Turkey ready to open military base in conquered Nagorno-Karabakh: Erdoğan
Rick Rozoff

Turkish President Recep Tayyip Erdoğan announced on June 17 that his nation may build a military base in Nagorno-Karabakh as part of what has been named the Shusha Declaration on cooperation – mainly military cooperation – between his country and his “one nation, two states” satrapy Azerbaijan.

His comments came the day after his leaving Nagorno-Karabakh land seized by Azerbaijan, with the active assistance of the Turkish armed forces, and two days after his lecturing fellow NATO leaders on the need to join him in his anti-Kurdish war in Syria.

He was quoted by Turkey’s Hurriyet newspaper stating:

“This issue [of a new Turkish military base Nagorno-Karabakh; the Turkish daily has the location as Azerbaijan] is not outside the provisions of the Shusha agreement. Further consideration of the issue is possible….”

The same source quotes the Azerbaijani Defense Ministry as follows:

The 13th meeting of the Azerbaijani-Turkish High-Level Military Dialogue in the capital of Azerbaijan discussed “the current state of bilateral cooperation between Azerbaijan and Turkey in the security, military, military-technical, military-medical, military-educational, defense industry, and in other spheres.”

The deliberations certainly addressed the prospect of a Turkish base in conquered Nagorno-Karabakh. Another NATO nation’s or NATO base in the former Soviet Union, along with those in Estonia, Georgia, Latvia and Lithuania.

Today’s Turkish press reports that the Russian government was “closely monitoring” the development and that it might view it as “a move that could require Russia to take steps to ensure its own security and interests.” That is as empty a statement as even the Russian government is capable of making.

The report said that Russian President Vladimir Putin’s spokesman, Dmitry Peskov, was in touch with Russia’s close partner in Ankara, and that he stated: “The deployment of military infrastructure by the (NATO) alliance countries near our borders is cause for our special attention, as well as a reason for us to take steps to ensure our security and interests.”

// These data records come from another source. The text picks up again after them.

(** ** What the branches decide, at a fixed instant *)

(** The first element of a list with a property. *)
Definition first_such {A : Type} (P : A -> Prop) (l : list A) (x : A) : Prop :=
  exists l1 l2, l = l1 ++ x :: l2 /\ P x /\ forall y, y ∈ l1 -> ~ P y.

Definition has_key (key : string) (t : Tag) : Prop := sv_str (tag_key t) = key.
Definition stage_named (id : string) (so : StageOutput) : Prop := so_stage_id so = id.
Definition by_evaluator (id : string) (er : EvaluatorResult) : Prop := er_evaluator_id er = id.

Definition numeric_tag (ctx : PolicyContext) (key : string) (test : float64 -> Prop) : Prop :=
  exists t x, first_such (has_key key) (ev_tags (pc_event ctx)) t /\
    parse_double (tag_value t) = (x, true) /\ test x.

Fixpoint holds (now : Z) (ctx : PolicyContext) (rule : PolicyRule) : Prop :=
  match rule with
  | StageVerdictIs stage_id verdict =>
      exists so, first_such (stage_named stage_id) (pc_stage_outputs ctx) so /\
        so_verdict so = verdict
  | EvaluatorScoreAbove id threshold =>
      exists er score, er ∈ all_results ctx /\ by_evaluator id er /\
        er_score er = Some score /\ f_ge score threshold = true
  | TagEquals key value =>
      exists t, t ∈ ev_tags (pc_event ctx) /\ has_key key t /\ sv_str (tag_value t) = value
  | And (Some l) (Some r) => holds now ctx l /\ holds now ctx r
  | And _ _ => False
  | Or (Some l) (Some r) => holds now ctx l \/ holds now ctx r
  | Or _ _ => False
  | Not (Some e) => ~ holds now ctx e
  | Not None => True
  | TagContains key substring =>
      exists t before after, first_such (has_key key) (ev_tags (pc_event ctx)) t /\
        sv_str (tag_value t) = before +:+ substring +:+ after /\
        ~ (key = "" /\ tag_value t = sv_null)
  | TagStartsWith key prefix =>
      exists t after, first_such (has_key key) (ev_tags (pc_event ctx)) t /\
        sv_str (tag_value t) = prefix +:+ after
  | TagIn key values =>
      exists t, first_such (has_key key) (ev_tags (pc_event ctx)) t /\
        sv_str (tag_value t) ∈ values
  | TagExists key => exists t, t ∈ ev_tags (pc_event ctx) /\ has_key key t
  | TagValueLessThan key threshold =>
      numeric_tag ctx key (fun x => f_lt x threshold = true)
  | TagValueGreaterThan key threshold =>
      numeric_tag ctx key (fun x => f_lt threshold x = true)
  | TagValueBetween key lo hi =>
      f_ge lo hi = false /\
      numeric_tag ctx key (fun x => f_le lo x = true /\ f_lt x hi = true)
  | EventTypeIs event_type => ev_event_type (pc_event ctx) = event_type
  | EventTypeIn event_types => ev_event_type (pc_event ctx) ∈ event_types
  | TenantIs tenant_id => ev_tenant_id (pc_event ctx) = tenant_id
  | EventOlderThan duration =>
      0 < now - ev_timestamp (pc_event ctx) /\
      duration * ns_per_ms < now - ev_timestamp (pc_event ctx)
  | EventNewerThan duration =>
      0 <= now - ev_timestamp (pc_event ctx) < duration * ns_per_ms
  | EvaluatorScoreBetween id lo hi =>
      f_ge lo hi = false /\
      exists er score,
        first_such (fun er => by_evaluator id er /\ is_Some (er_score er)) (all_results ctx) er /\
        er_score er = Some score /\ f_le lo score = true /\ f_lt score hi = true
  | StageIsDegraded stage_id =>
      exists so, first_such (stage_named stage_id) (pc_stage_outputs ctx) so /\
        so_degraded_reason so <> Degraded.None
  | EvaluatorWasSkipped id =>
      exists er, first_such (by_evaluator id) (all_results ctx) er /\ er_skipped er = true
  | EvaluatorReasonIs id reason =>
      exists er, first_such (by_evaluator id) (all_results ctx) er /\
        er_reason_code er = Some reason
  end.

(** ** What is documented

    The comments of rule_engine.hpp on the node types and the contract of
    specs/005-policy-rule-extensions: any tag, result or stage of the name may
    make a leaf match, and numbers are read as [std::from_chars] reads them. *)

Definition undash (s : string) : bool * string :=
  match s with String "-"%char s' => (true, s') | _ => (false, s) end.

(** A text that is wholly a decimal numeral, with a minus sign or none: its
    digits as an integer, and its value correctly rounded. *)
Definition decimal_text (s : string) : option (Z * float64) :=
  let '(neg, s1) := undash s in
  let '(m, n, frac, r) := Strtod.mantissa Strtod.digit_value 10 s1 in
  match n with
  | O => None
  | S _ =>
      let '(e, r') := Strtod.exponent_part "e"%char r in
      if str_empty r' then Some (m, Strtod.round_decimal neg m n (e - Z.of_nat frac)) else None
  end.

(** [std::errc::result_out_of_range]: it rounds to an infinity, or to zero and is not. *)
Definition out_of_range (m : Z) (x : float64) : bool :=
  match x with
  | S754_finite _ _ _ => false
  | S754_zero _ => negb (Z.eqb m 0)
  | _ => true
  end.

(** The finite number [std::from_chars] reads when it takes the whole text; the
    contract has infinities and NaN match nothing. *)
Definition documented_number (s : string) : option float64 :=
  match decimal_text s with
  | Some (m, x) => if out_of_range m x then None else Some x
  | None => None
  end.

Definition documented_tag (ctx : PolicyContext) (key : string) (test : float64 -> Prop) : Prop :=
  exists t x, t ∈ ev_tags (pc_event ctx) /\ has_key key t /\ documented_number (sv_str (tag_value t)) = Some x /\ test x.

Fixpoint documented (now : Z) (ctx : PolicyContext) (rule : PolicyRule) : Prop :=
  let tag_with key (test : string -> Prop) :=
    exists t, t ∈ ev_tags (pc_event ctx) /\ has_key key t /\ test (sv_str (tag_value t)) in
  let stage_with id (test : StageOutput -> Prop) :=
    exists so, so ∈ pc_stage_outputs ctx /\ stage_named id so /\ test so in
  let result_with id (test : EvaluatorResult -> Prop) :=
    exists so er, so ∈ pc_stage_outputs ctx /\ er ∈ so_evaluator_results so /\ by_evaluator id er /\ test er in
  let age := now - ev_timestamp (pc_event ctx) in
  match rule with
  | StageVerdictIs stage_id verdict => stage_with stage_id (fun so => so_verdict so = verdict)
  | EvaluatorScoreAbove id threshold =>
      result_with id (fun er => exists score, er_score er = Some score /\ f_ge score threshold = true)
  | TagEquals key value => tag_with key (fun v => v = value)
  | And lchild rchild =>
      match lchild, rchild with Some l, Some r => documented now ctx l /\ documented now ctx r | _, _ => False end
  | Or lchild rchild =>
      match lchild, rchild with Some l, Some r => documented now ctx l \/ documented now ctx r | _, _ => False end
  | Not expr => match expr with Some e => ~ documented now ctx e | None => False end
  | TagContains key substring => tag_with key (fun v => exists before after, v = before +:+ substring +:+ after)
  | TagStartsWith key prefix => tag_with key (fun v => exists after, v = prefix +:+ after)
  | TagIn key values => tag_with key (fun v => v ∈ values)
  | TagExists key => tag_with key (fun _ => True)
  | TagValueLessThan key threshold => documented_tag ctx key (fun x => f_lt x threshold = true)
  | TagValueGreaterThan key threshold => documented_tag ctx key (fun x => f_lt threshold x = true)
  | TagValueBetween key lo hi =>
      f_ge lo hi = false /\ documented_tag ctx key (fun x => f_le lo x = true /\ f_lt x hi = true)
  | EventTypeIs event_type => ev_event_type (pc_event ctx) = event_type
  | EventTypeIn event_types => ev_event_type (pc_event ctx) ∈ event_types
  | TenantIs tenant_id => ev_tenant_id (pc_event ctx) = tenant_id
  | EventOlderThan duration => duration <> 0 /\ 0 <= age /\ duration * ns_per_ms < age
  | EventNewerThan duration => 0 <= age /\ age < duration * ns_per_ms
  | EvaluatorScoreBetween id lo hi =>
      f_ge lo hi = false /\
      result_with id (fun er => exists score, er_score er = Some score /\ f_le lo score = true /\ f_lt score hi = true)
  | StageIsDegraded stage_id => stage_with stage_id (fun so => so_degraded_reason so <> Degraded.None)
  | EvaluatorWasSkipped id => result_with id (fun er => er_skipped er = true)
  | EvaluatorReasonIs id reason => result_with id (fun er => er_reason_code er = Some reason)
  end.

(** Where the code can be expected to follow the documentation. *)

Definition at_most_one {A : Type} (P : A -> Prop) (l : list A) : Prop :=
  forall l1 x l2, l = l1 ++ x :: l2 -> P x -> forall y, y ∈ l1 ++ l2 -> ~ P y.

(** Texts that [strtod] and [std::from_chars] read alike: fewer than 64
    characters, no space or plus sign in front, no hexadecimal, infinity or NaN,
    and no numeral out of range. *)
Definition plain_text (s : string) : bool :=
  let starts_with k := match Strtod.keyword k (undash s).2 with Some _ => true | None => false end in
  (Nat.ltb (String.length s) 64 &&
   match s with String c _ => negb (Strtod.is_space c) && negb (Ascii.eqb c "+"%char) | EmptyString => true end &&
   negb (starts_with "0x") && negb (starts_with "inf") && negb (starts_with "nan") &&
   match decimal_text s with Some (m, x) => negb (out_of_range m x) | None => true end)%bool.

Definition one_tag (ctx : PolicyContext) (key : string) : Prop := at_most_one (has_key key) (ev_tags (pc_event ctx)).

Definition plain_tag (ctx : PolicyContext) (key : string) : Prop :=
  one_tag ctx key /\
  forall t, t ∈ ev_tags (pc_event ctx) -> has_key key t -> plain_text (sv_str (tag_value t)) = true.

(** What each leaf of a rule asks of a context for its documentation to say one
    thing: the names it looks up are unique, its number is in a plain text, its
    key or duration is not empty; and no child of a composite node is null. *)
Fixpoint unambiguous (ctx : PolicyContext) (rule : PolicyRule) : Prop :=
  match rule with
  | And lchild rchild | Or lchild rchild =>
      match lchild, rchild with Some l, Some r => unambiguous ctx l /\ unambiguous ctx r | _, _ => False end
  | Not expr => match expr with Some e => unambiguous ctx e | None => False end
  | StageVerdictIs stage_id _ | StageIsDegraded stage_id => at_most_one (stage_named stage_id) (pc_stage_outputs ctx)
  | TagContains key _ => key <> "" /\ one_tag ctx key
  | TagStartsWith key _ | TagIn key _ => one_tag ctx key
  | TagValueLessThan key _ | TagValueGreaterThan key _ | TagValueBetween key _ _ => plain_tag ctx key
  | EventOlderThan duration => 0 < duration
  | EvaluatorScoreBetween id _ _ | EvaluatorWasSkipped id | EvaluatorReasonIs id _ =>
      at_most_one (by_evaluator id) (all_results ctx)
  | EvaluatorScoreAbove _ _ | TagEquals _ _ | TagExists _ | EventTypeIs _ | EventTypeIn _ | TenantIs _
  | EventNewerThan _ => True
  end.

Definition is_leaf (r : PolicyRule) : Prop :=
  match r with And _ _ | Or _ _ | Not _ => False | _ => True end.

Definition child_all (P : PolicyRule -> Prop) (c : option PolicyRule) : Prop :=
  match c with Some r => P r | None => True end.

(** Sample data for the witnesses. *)
Definition fixed_clock : Clock Z :=
  {| steady_now := fun w => (w, w); system_now := fun w => (w, w);
     sleep_for := fun d w => (tt, w + d) |}.

Definition example_context : PolicyContext :=
  mkPolicyContext
    (mkEvent 1 "tenant" "user" "login" 400 [] [mkTag (sv "amount") (sv "250.5")])
    [mkStageOutput "ingest" Pass [] 0 0;
     mkStageOutput "eval" Flag [mkEvaluatorResult "ev" Flag None None false None None] 0 0].

Definition example_rule : PolicyRule :=
  And (Some (StageVerdictIs "eval" Flag))
      (Some (Or (Some (TagValueBetween "amount" (f64_of_Z 100) (f64_of_Z 251)))
                (Some (Not (Some (EventOlderThan 1)))))).

Definition ran_result : EvaluatorResult := mkEvaluatorResult "ev" Pass None None false None None.
Definition skipped_result : EvaluatorResult := mkEvaluatorResult "ev" Pass None None true None None.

A translation from Kremlinese: We will mention it – though the English-language Russian news media says nothing of the affair – we may even grumble a little. But we won’t do a thing about it. No more than we did about last year’s 44-day war against our Collective Security Treaty Organization partner Armenia, than we did about Azerbaijan shooting down a Russian military helicopter over Armenia and killing two crew members during that war, and about Azerbaijan sending troops onto the territory of Armenia in May.

A Turkish military base in conquered Nagorno-Karabakh will be an additional “lily pad” in the direction of Afghanistan and Central Asia. For Turkey and for NATO.